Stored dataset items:
————

(* ===== verification/SubContainer.v ===== *)
(** * One container ([src/SubContainer.{h,cpp}])

    [ContainerId] is compared and hashed on the cgroup id and the node address
    only: [docker_id] is not part of the identity. Time points are nanoseconds
    since the clock's epoch. *)
From S2P Require Import Prelude OmNet Float64 Window LocalStats.

Module SubContainer.

Record ContainerId := Cid {
  cgroup_id : Z;
  server_ip : ip4_addr;
  docker_id : string;
}.
#[global] Instance ContainerId_eq_dec : EqDecision ContainerId.
Proof. solve_decision. Defined.

(** [ContainerId(uint32_t, ip4_addr)] and [ContainerId()]. *)
Definition ContainerId_of (_cgroup_id : Z) (_ip : ip4_addr) : ContainerId := Cid _cgroup_id _ip "".
Definition ContainerId_default : ContainerId := Cid 0 ip4_addr.default "".

(** [operator==] and [std::hash<ContainerId>]. *)
Definition ContainerId_eqb (a b : ContainerId) : bool :=
  (cgroup_id a =? cgroup_id b) && ip4_addr.eqb (server_ip a) (server_ip b).
Definition ContainerId_hash (p : ContainerId) : Z :=
  Z.lxor (cgroup_id p) (ip4_addr.hash (server_ip p)).

(** What the hash tables see of a key. *)
Definition key : Type := Z * Z.
Definition key_of (c : ContainerId) : key := (cgroup_id c, _addr (server_ip c)).

Record SubContainer := mkSubContainer {
  c_id : ContainerId;
  fd : Z;
  inserted : bool;
  cpu : cpu_l.cpu;
  mem : mem_l.mem;
  quota_mismatch_counter : Z;
  counter : Z;
  last_seen_ts : Z;
}.

(** The two constructors; [now] is [high_resolution_clock::now()]. *)
Definition SubContainer_of (now cgroup_id ip _fd : Z) : SubContainer :=
  mkSubContainer (ContainerId_of cgroup_id (ip4_addr.from_net ip)) _fd false cpu_l.cpu_default
    mem_l.mem_default 0 0 now.
Definition SubContainer_of_quota (now cgroup_id ip _fd _quota _nr_throttled : Z) : SubContainer :=
  mkSubContainer (ContainerId_of cgroup_id (ip4_addr.from_net ip)) _fd false
    (cpu_l.cpu_of _quota _nr_throttled) mem_l.mem_default 0 0 now.

Definition with_cpu (c : cpu_l.cpu) (s : SubContainer) : SubContainer :=
  mkSubContainer (c_id s) (fd s) (inserted s) c (mem s) (quota_mismatch_counter s) (counter s)
    (last_seen_ts s).
Definition with_mem (m : mem_l.mem) (s : SubContainer) : SubContainer :=
  mkSubContainer (c_id s) (fd s) (inserted s) (cpu s) m (quota_mismatch_counter s) (counter s)
    (last_seen_ts s).
Definition with_mismatch (n : Z) (s : SubContainer) : SubContainer :=
  mkSubContainer (c_id s) (fd s) (inserted s) (cpu s) (mem s) n (counter s) (last_seen_ts s).

Definition get_c_id (s : SubContainer) : ContainerId := c_id s.
Definition get_fd (s : SubContainer) : Z := fd s.
Definition get_quota (s : SubContainer) : Z := cpu_l.get_quota (cpu s).
Definition get_throttled (s : SubContainer) : Z := cpu_l.get_throttled (cpu s).
Definition set_quota (_quota : Z) (s : SubContainer) : SubContainer :=
  with_cpu (cpu_l.set_quota _quota (cpu s)) s.
Definition set_throttled (_throttled : Z) (s : SubContainer) : SubContainer :=
  with_cpu (cpu_l.set_throttled _throttled (cpu s)) s.
Definition set_docker_id (dock_id : string) (s : SubContainer) : SubContainer :=
  mkSubContainer (Cid (cgroup_id (c_id s)) (server_ip (c_id s)) dock_id) (fd s) (inserted s) (cpu s)
    (mem s) (quota_mismatch_counter s) (counter s) (last_seen_ts s).
Definition get_docker_id (s : SubContainer) : string := docker_id (c_id s).
Definition get_throttle_increase (_throttled : Z) (s : SubContainer) : Z :=
  cpu_l.get_throttle_increase _throttled (cpu s).
Definition get_thr_incr_and_set_thr (_throttled : Z) (s : SubContainer) : Z * SubContainer :=
  let incr := cpu_l.get_throttle_increase _throttled (cpu s) in
  (incr, if incr =? 0 then s else with_cpu (cpu_l.set_throttled _throttled (cpu s)) s).
Definition get_counter (s : SubContainer) : Z := counter s.
Definition incr_counter (s : SubContainer) : SubContainer :=
  mkSubContainer (c_id s) (fd s) (inserted s) (cpu s) (mem s) (quota_mismatch_counter s)
    (i32 (counter s + 1)) (last_seen_ts s).

(** [get_cpu_stats()->flush()] and the two window insertions. *)
Definition flush (s : SubContainer) : SubContainer := with_cpu (cpu_l.flush (cpu s)) s.
Definition insert_rt_stats (e : Z) (s : SubContainer) : option (Z * SubContainer) :=
  '(m, c) ← cpu_l.insert_rt_stats e (cpu s); Some (m, with_cpu c s).
Definition insert_th_stats (e : Z) (s : SubContainer) : option (double * SubContainer) :=
  '(m, c) ← cpu_l.insert_th_stats e (cpu s); Some (m, with_cpu c s).

Definition get_set_quota_flag (s : SubContainer) : bool := cpu_l.get_set_quota_flag (cpu s).
Definition set_quota_flag (val : bool) (s : SubContainer) : SubContainer :=
  with_cpu (cpu_l.set_set_quota_flag val (cpu s)) s.

Definition get_mem_limit_in_pages (s : SubContainer) : Z := mem_l.get_mem_limit_in_pages (mem s).
Definition set_mem_limit_in_pages (_new_limit : Z) (s : SubContainer) : SubContainer :=
  with_mem (mem_l.set_mem_limit_in_pages _new_limit (mem s)) s.
Definition sc_incr_mem_limit (_incr : Z) (s : SubContainer) : SubContainer :=
  with_mem (mem_l.incr_mem_limit _incr (mem s)) s.
Definition sc_decr_mem_limit (_decr : Z) (s : SubContainer) : SubContainer :=
  with_mem (mem_l.decr_mem_limit _decr (mem s)) s.

Definition sc_inserted (s : SubContainer) : bool := inserted s.
Definition set_sc_inserted (_inserted : bool) (s : SubContainer) : SubContainer :=
  mkSubContainer (c_id s) (fd s) _inserted (cpu s) (mem s) (quota_mismatch_counter s) (counter s)
    (last_seen_ts s).

Definition incr_cpustat_seq_num (s : SubContainer) : SubContainer :=
  with_cpu (cpu_l.incr_seq_num (cpu s)) s.
Definition set_cpustat_seq_num (val : Z) (s : SubContainer) : SubContainer :=
  with_cpu (cpu_l.set_seq_num val (cpu s)) s.
Definition get_seq_num (s : SubContainer) : Z := cpu_l.get_seq_num (cpu s).

(** [return quota_mismatch_counter++]: the value before the increment. *)
Definition incr_quota_mismatch_counter (s : SubContainer) : Z * SubContainer :=
  (quota_mismatch_counter s, with_mismatch (i32 (quota_mismatch_counter s + 1)) s).
Definition get_quota_mismatch_counter (s : SubContainer) : Z := quota_mismatch_counter s.
Definition reset_quota_mismatch_counter (s : SubContainer) : SubContainer := with_mismatch 0 s.

(** [duration_cast<microseconds>] truncates toward zero. *)
Definition check_if_idle (now : Z) (s : SubContainer) : bool :=
  2000000 <? Z.quot (now - last_seen_ts s) 1000.
Lemma check_if_idle_seen now s t : last_seen_ts s = last_seen_ts t → check_if_idle now s = check_if_idle now t.
Proof. unfold check_if_idle. by intros ->. Qed.
Definition update_last_seen_ts (now : Z) (s : SubContainer) : SubContainer :=
  mkSubContainer (c_id s) (fd s) (inserted s) (cpu s) (mem s) (quota_mismatch_counter s) (counter s)
    now.

(** ** Identity of containers *)

(** The relation [operator==] decides. *)
#[global] Instance ContainerId_equiv : Equiv ContainerId := λ a b, key_of a = key_of b.
#[global] Instance ContainerId_equivalence : Equivalence (≡@{ContainerId}).
Proof. split; unfold equiv, ContainerId_equiv; repeat intro; congruence. Qed.
#[global] Instance key_of_proper : Proper ((≡) ==> eq) key_of.
Proof. by intros a b H. Qed.
#[global] Instance ContainerId_hash_proper : Proper ((≡) ==> eq) ContainerId_hash.
Proof.
  intros a b H. unfold equiv, ContainerId_equiv, key_of in H. injection H as H1 H2.
  unfold ContainerId_hash, ip4_addr.hash, ip4_addr.to_uint32. congruence.
Qed.
Lemma ContainerId_eqb_equiv a b : ContainerId_eqb a b = true ↔ a ≡ b.
Proof.
  unfold ContainerId_eqb, ip4_addr.eqb, equiv, ContainerId_equiv, key_of.
  rewrite andb_true_iff, !Z.eqb_eq. split; [by intros [-> ->]|]. intros H. injection H. auto.
Qed.
Lemma set_docker_id_equiv d s : c_id (set_docker_id d s) ≡ c_id s.
Proof. done. Qed.

(** [ContainerId]'s equality is an equivalence relation that its hash
    respects (what [std::unordered_map] requires of a key type) and that
    ignores the docker id: a container is still found under its key after its
    docker id has been filled in. *)
Theorem ContainerId_key_contract (a b c : ContainerId) (d : string) :
  ContainerId_eqb a a = true ∧
  (ContainerId_eqb a b = ContainerId_eqb b a) ∧
  (ContainerId_eqb a b = true → ContainerId_eqb b c = true → ContainerId_eqb a c = true) ∧
  (ContainerId_eqb a b = true → ContainerId_hash a = ContainerId_hash b) ∧
  ContainerId_eqb (Cid (cgroup_id a) (server_ip a) d) a = true.
Proof.
  split_and!.
  - by apply ContainerId_eqb_equiv.
  - apply eq_true_iff_eq. rewrite !ContainerId_eqb_equiv. split; by intros ->.
  - rewrite !ContainerId_eqb_equiv. by intros -> ->.
  - rewrite ContainerId_eqb_equiv. by intros ->.
  - by apply ContainerId_eqb_equiv.
Qed.

(** A container is idle exactly when its last report is more than two
    seconds old, at the microsecond resolution of the test; a report at [now]
    makes it busy for the following two seconds. *)
Theorem check_if_idle_spec (s : SubContainer) (now t : Z) (Hnow : last_seen_ts s ≤ now) (Ht : now ≤ t) :
  (check_if_idle now s = true ↔ 2000001000 ≤ now - last_seen_ts s) ∧
  (check_if_idle t (update_last_seen_ts now s) = false ↔ t - now < 2000001000).
Proof.
  unfold check_if_idle; simpl. rewrite !Z.quot_div_nonneg by lia.
  split; [rewrite Z.ltb_lt|rewrite Z.ltb_ge]; Z.div_mod_to_equations; lia.
Qed.
Lemma check_if_idle_spec_witness :
  check_if_idle 5000000000 (SubContainer_of 1000000000 7 0 3) = true ∧
  check_if_idle 6000000000 (update_last_seen_ts 5000000000 (SubContainer_of 1000000000 7 0 3)) = false.
Proof.
  split.
  - apply (check_if_idle_spec (SubContainer_of 1000000000 7 0 3) 5000000000 6000000000); simpl; lia.
  - apply (check_if_idle_spec (SubContainer_of 1000000000 7 0 3) 5000000000 6000000000); simpl; lia.
Defined.

End SubContainer.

————

What you need to do =>
Wherever the string "option" appears in the entries above, list that line.

Response =>
Definition insert_rt_stats (e : Z) (s : SubContainer) : option (Z * SubContainer) :=
Definition insert_th_stats (e : Z) (s : SubContainer) : option (double * SubContainer) :=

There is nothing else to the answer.